[Collected data]
(** From the test of [readyState] on: invocation [t] either calls
    [close()] and waits, or exits with status 0. *)
Definition store_phase (t : nat) (p : Proc) : Proc :=
  if negb (readyState p =? 0)
  then set_task t AwaitClose (set_readyState 3 (emit [MongoClose] p))
  else exit 0 (set_task t Returned p).

(** A termination signal: [gracefulShutdown] is invoked and runs up to
    its first [await]. *)
Definition signal (p : Proc) : Proc :=
  let t := length (tasks p) in
  let p1 :=
    emit [info "Received shutdown signal, starting graceful shutdown..."]
      {| useRedis := useRedis p; redisClient := redisClient p;
         readyState := readyState p; tasks := tasks p ++ [Returned];
         effects := effects p; exited := exited p |} in
  match redisClient p1 with
  | Some _ =>
      if useRedis p1
      then set_task t AwaitQuit (emit [RedisQuit] p1)
      else store_phase t p1
  | None => store_phase t p1
  end.

(** The promise that invocation [t] awaits is settled. *)
Definition settle (t : nat) (r : Settled) (p : Proc) : Proc :=
  match tasks p !! t with
  | Some AwaitQuit =>
      match r with
      | Fulfilled =>
          store_phase t
            (emit [info "Redis connection closed"]
               (set_redis (Some {| isOpen := false |}) p))
      | Rejected e =>
          store_phase t
            (emit [Logged (LogText LWarn "Redis quit error (ignored):" (Some e))] p)
      end
  | Some AwaitClose =>
      match r with
      | Fulfilled =>
          exit 0 (set_task t Returned
            (emit [info "MongoDB connection closed"] (set_readyState 0 p)))
      | Rejected e =>
          exit 1 (set_task t Returned
            (emit [Logged (LogText LError "Error during shutdown:" (Some e))] p))
      end
  | _ => p
  end.

Inductive Event :=
| Signal                              (* SIGTERM or SIGINT *)
| Settle (task : nat) (r : Settled).

(** Nothing runs in a process that has exited. *)
Definition step (p : Proc) (ev : Event) : Proc :=
  match exited p with
  | Some _ => p
  | None =>
      match ev with
      | Signal => signal p
      | Settle t r => settle t r p
      end
  end.

Definition run (p : Proc) (evs : list Event) : Proc := fold_left step evs p.

(** The calls that close connections, in the order they were made. *)
Definition closes (es : list Effect) : list Effect :=
  List.filter (fun e => match e with RedisQuit | MongoClose => true | _ => false end) es.

(** A running process whose two connections are open. *)
Definition both_open (p : Proc) : Prop :=
  useRedis p = true ∧ redisClient p = Some {| isOpen := true |} ∧
  readyState p ≠ 0 ∧ exited p = None.

End Shutdown.

(** ** Sequences of requests *)

Section Traffic.

Variable hostname : string -> option string.
Variable app : App.

Definition is_next (o : Outcome) : bool :=
  match o with Next => true | _ => false end.

(** The request gets as far as the assignment of its identifier: its
    origin is allowed, it is not a preflight, and its body is accepted. *)
Definition reaches_context (rq : Request) : bool :=
  origin_callback hostname (variant app) (origin rq)
  && negb (is_options (method rq))
  && is_next (parse_body CtJson (body rq))
  && is_next (parse_body CtUrlencoded (body rq)).

(** The request gets as far as the admission stages: its path is under
    the [/api] prefix as well. *)
Definition reaches_admission (rq : Request) : bool :=
  reaches_context rq && mounted ["api"] (path rq).

(** The requests that the admission stages count for the key [k]. *)
Definition counted (k : string) (rq : Request) : bool :=
  reaches_admission rq && String.eqb (ip rq) k.

(** The requests are handled one after the other. *)
Fixpoint serve_all (s : AppState) (reqs : list (Request * Inputs))
  : list Result * AppState :=
  match reqs with
  | [] => ([], s)
  | (rq, i) :: rest =>
      let r := handle hostname app rq i s in
      let '(rs, s') := serve_all (state r) rest in
      (r :: rs, s')
  end.

(** The results of the requests counted for [k], in order. *)
Definition results_for (k : string) (s : AppState)
    (reqs : list (Request * Inputs)) : list Result :=
  snd <$> List.filter (fun p => counted k (fst (fst p)))
                      (zip reqs (fst (serve_all s reqs))).

(** The request was passed on to the routes. *)
Definition admitted (r : Result) : Prop := In Dispatch (visited (context r)).

(** No bucket of [k] is running at time [t]. *)
Definition no_window (store : gmap string RateStore.Bucket) (k : string)
    (t : Z) : Prop :=
  ∀ b, store !! k = Some b → RateStore.resetTime b <= t.

End Traffic.




(** ** Where the log records go: the transports of [utils/logger.js] *)

Module Winston.

Inductive Sink := Console | File (filename : string).

Record Transport := {
  sink : Sink;
  level : option Level      (* the [level] option of the transport *)
}.

(** "Always log to console"; "Enable file logging only if explicitly
    requested". *)
Definition transports (env : gmap string string) : list Transport :=
  {| sink := Console; level := None |}
  :: (if Js.strict_eq (env !! "ENABLE_FILE_LOGS") "true"
      then [ {| sink := File "logs/error.log"; level := Some LError |};
             {| sink := File "logs/combined.log"; level := None |} ]
      else []).

(** The levels of winston, most severe first. *)
Definition priority (l : Level) : Z :=
  match l with
  | LError => 0
  | LWarn => 1
  | LInfo => 2
  end.

(** A transport takes the records that are at least as severe as its
    level; without a level of its own it takes what the logger passes,
    whose level is [info]. *)
Definition accepts (t : Transport) (l : Level) : bool :=
  (priority l <=? priority LInfo)
  && match level t with
     | Some tl => priority l <=? priority tl
     | None => true
     end.

(** The level at which a record is logged: [requestLogger] calls
    [logger.info], [errorLogger] calls [logger.error]. *)
Definition level_of (r : LogRecord) : Level :=
  match r with
  | LogText l _ _ => l
  | LogRequest _ _ _ _ _ => LInfo
  | LogError _ _ _ _ _ => LError
  end.

Definition sink_eqb (a b : Sink) : bool :=
  match a, b with
  | Console, Console => true
  | File f, File g => String.eqb f g
  | _, _ => false
  end.

(** What of a log arrives at a sink. *)
Definition written (env : gmap string string) (s : Sink)
    (lg : list LogRecord) : list LogRecord :=
  List.filter
    (fun r => existsb (fun t => sink_eqb (sink t) s && accepts t (level_of r))
                      (transports env))
    lg.

End Winston.

(** The records of completed requests, which [requestLogger] writes. *)
Definition is_completion (r : LogRecord) : bool :=
  match r with
  | LogRequest _ _ _ _ _ => true
  | _ => false
  end.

◆ The problem
Output the records once more, exactly as they stand.

◆ Written answer
(** From the test of [readyState] on: invocation [t] either calls
    [close()] and waits, or exits with status 0. *)
Definition store_phase (t : nat) (p : Proc) : Proc :=
  if negb (readyState p =? 0)
  then set_task t AwaitClose (set_readyState 3 (emit [MongoClose] p))
  else exit 0 (set_task t Returned p).

(** A termination signal: [gracefulShutdown] is invoked and runs up to
    its first [await]. *)
Definition signal (p : Proc) : Proc :=
  let t := length (tasks p) in
  let p1 :=
    emit [info "Received shutdown signal, starting graceful shutdown..."]
      {| useRedis := useRedis p; redisClient := redisClient p;
         readyState := readyState p; tasks := tasks p ++ [Returned];
         effects := effects p; exited := exited p |} in
  match redisClient p1 with
  | Some _ =>
      if useRedis p1
      then set_task t AwaitQuit (emit [RedisQuit] p1)
      else store_phase t p1
  | None => store_phase t p1
  end.

(** The promise that invocation [t] awaits is settled. *)
Definition settle (t : nat) (r : Settled) (p : Proc) : Proc :=
  match tasks p !! t with
  | Some AwaitQuit =>
      match r with
      | Fulfilled =>
          store_phase t
            (emit [info "Redis connection closed"]
               (set_redis (Some {| isOpen := false |}) p))
      | Rejected e =>
          store_phase t
            (emit [Logged (LogText LWarn "Redis quit error (ignored):" (Some e))] p)
      end
  | Some AwaitClose =>
      match r with
      | Fulfilled =>
          exit 0 (set_task t Returned
            (emit [info "MongoDB connection closed"] (set_readyState 0 p)))
      | Rejected e =>
          exit 1 (set_task t Returned
            (emit [Logged (LogText LError "Error during shutdown:" (Some e))] p))
      end
  | _ => p
  end.

Inductive Event :=
| Signal                              (* SIGTERM or SIGINT *)
| Settle (task : nat) (r : Settled).

(** Nothing runs in a process that has exited. *)
Definition step (p : Proc) (ev : Event) : Proc :=
  match exited p with
  | Some _ => p
  | None =>
      match ev with
      | Signal => signal p
      | Settle t r => settle t r p
      end
  end.

Definition run (p : Proc) (evs : list Event) : Proc := fold_left step evs p.

(** The calls that close connections, in the order they were made. *)
Definition closes (es : list Effect) : list Effect :=
  List.filter (fun e => match e with RedisQuit | MongoClose => true | _ => false end) es.

(** A running process whose two connections are open. *)
Definition both_open (p : Proc) : Prop :=
  useRedis p = true ∧ redisClient p = Some {| isOpen := true |} ∧
  readyState p ≠ 0 ∧ exited p = None.

End Shutdown.

(** ** Sequences of requests *)

Section Traffic.

Variable hostname : string -> option string.
Variable app : App.

Definition is_next (o : Outcome) : bool :=
  match o with Next => true | _ => false end.

(** The request gets as far as the assignment of its identifier: its
    origin is allowed, it is not a preflight, and its body is accepted. *)
Definition reaches_context (rq : Request) : bool :=
  origin_callback hostname (variant app) (origin rq)
  && negb (is_options (method rq))
  && is_next (parse_body CtJson (body rq))
  && is_next (parse_body CtUrlencoded (body rq)).

(** The request gets as far as the admission stages: its path is under
    the [/api] prefix as well. *)
Definition reaches_admission (rq : Request) : bool :=
  reaches_context rq && mounted ["api"] (path rq).

(** The requests that the admission stages count for the key [k]. *)
Definition counted (k : string) (rq : Request) : bool :=
  reaches_admission rq && String.eqb (ip rq) k.

(** The requests are handled one after the other. *)
Fixpoint serve_all (s : AppState) (reqs : list (Request * Inputs))
  : list Result * AppState :=
  match reqs with
  | [] => ([], s)
  | (rq, i) :: rest =>
      let r := handle hostname app rq i s in
      let '(rs, s') := serve_all (state r) rest in
      (r :: rs, s')
  end.

(** The results of the requests counted for [k], in order. *)
Definition results_for (k : string) (s : AppState)
    (reqs : list (Request * Inputs)) : list Result :=
  snd <$> List.filter (fun p => counted k (fst (fst p)))
                      (zip reqs (fst (serve_all s reqs))).

(** The request was passed on to the routes. *)
Definition admitted (r : Result) : Prop := In Dispatch (visited (context r)).

(** No bucket of [k] is running at time [t]. *)
Definition no_window (store : gmap string RateStore.Bucket) (k : string)
    (t : Z) : Prop :=
  ∀ b, store !! k = Some b → RateStore.resetTime b <= t.

End Traffic.




(** ** Where the log records go: the transports of [utils/logger.js] *)

Module Winston.

Inductive Sink := Console | File (filename : string).

Record Transport := {
  sink : Sink;
  level : option Level      (* the [level] option of the transport *)
}.

(** "Always log to console"; "Enable file logging only if explicitly
    requested". *)
Definition transports (env : gmap string string) : list Transport :=
  {| sink := Console; level := None |}
  :: (if Js.strict_eq (env !! "ENABLE_FILE_LOGS") "true"
      then [ {| sink := File "logs/error.log"; level := Some LError |};
             {| sink := File "logs/combined.log"; level := None |} ]
      else []).

(** The levels of winston, most severe first. *)
Definition priority (l : Level) : Z :=
  match l with
  | LError => 0
  | LWarn => 1
  | LInfo => 2
  end.

(** A transport takes the records that are at least as severe as its
    level; without a level of its own it takes what the logger passes,
    whose level is [info]. *)
Definition accepts (t : Transport) (l : Level) : bool :=
  (priority l <=? priority LInfo)
  && match level t with
     | Some tl => priority l <=? priority tl
     | None => true
     end.

(** The level at which a record is logged: [requestLogger] calls
    [logger.info], [errorLogger] calls [logger.error]. *)
Definition level_of (r : LogRecord) : Level :=
  match r with
  | LogText l _ _ => l
  | LogRequest _ _ _ _ _ => LInfo
  | LogError _ _ _ _ _ => LError
  end.

Definition sink_eqb (a b : Sink) : bool :=
  match a, b with
  | Console, Console => true
  | File f, File g => String.eqb f g
  | _, _ => false
  end.

(** What of a log arrives at a sink. *)
Definition written (env : gmap string string) (s : Sink)
    (lg : list LogRecord) : list LogRecord :=
  List.filter
    (fun r => existsb (fun t => sink_eqb (sink t) s && accepts t (level_of r))
                      (transports env))
    lg.

End Winston.

(** The records of completed requests, which [requestLogger] writes. *)
Definition is_completion (r : LogRecord) : bool :=
  match r with
  | LogRequest _ _ _ _ _ => true
  | _ => false
  end.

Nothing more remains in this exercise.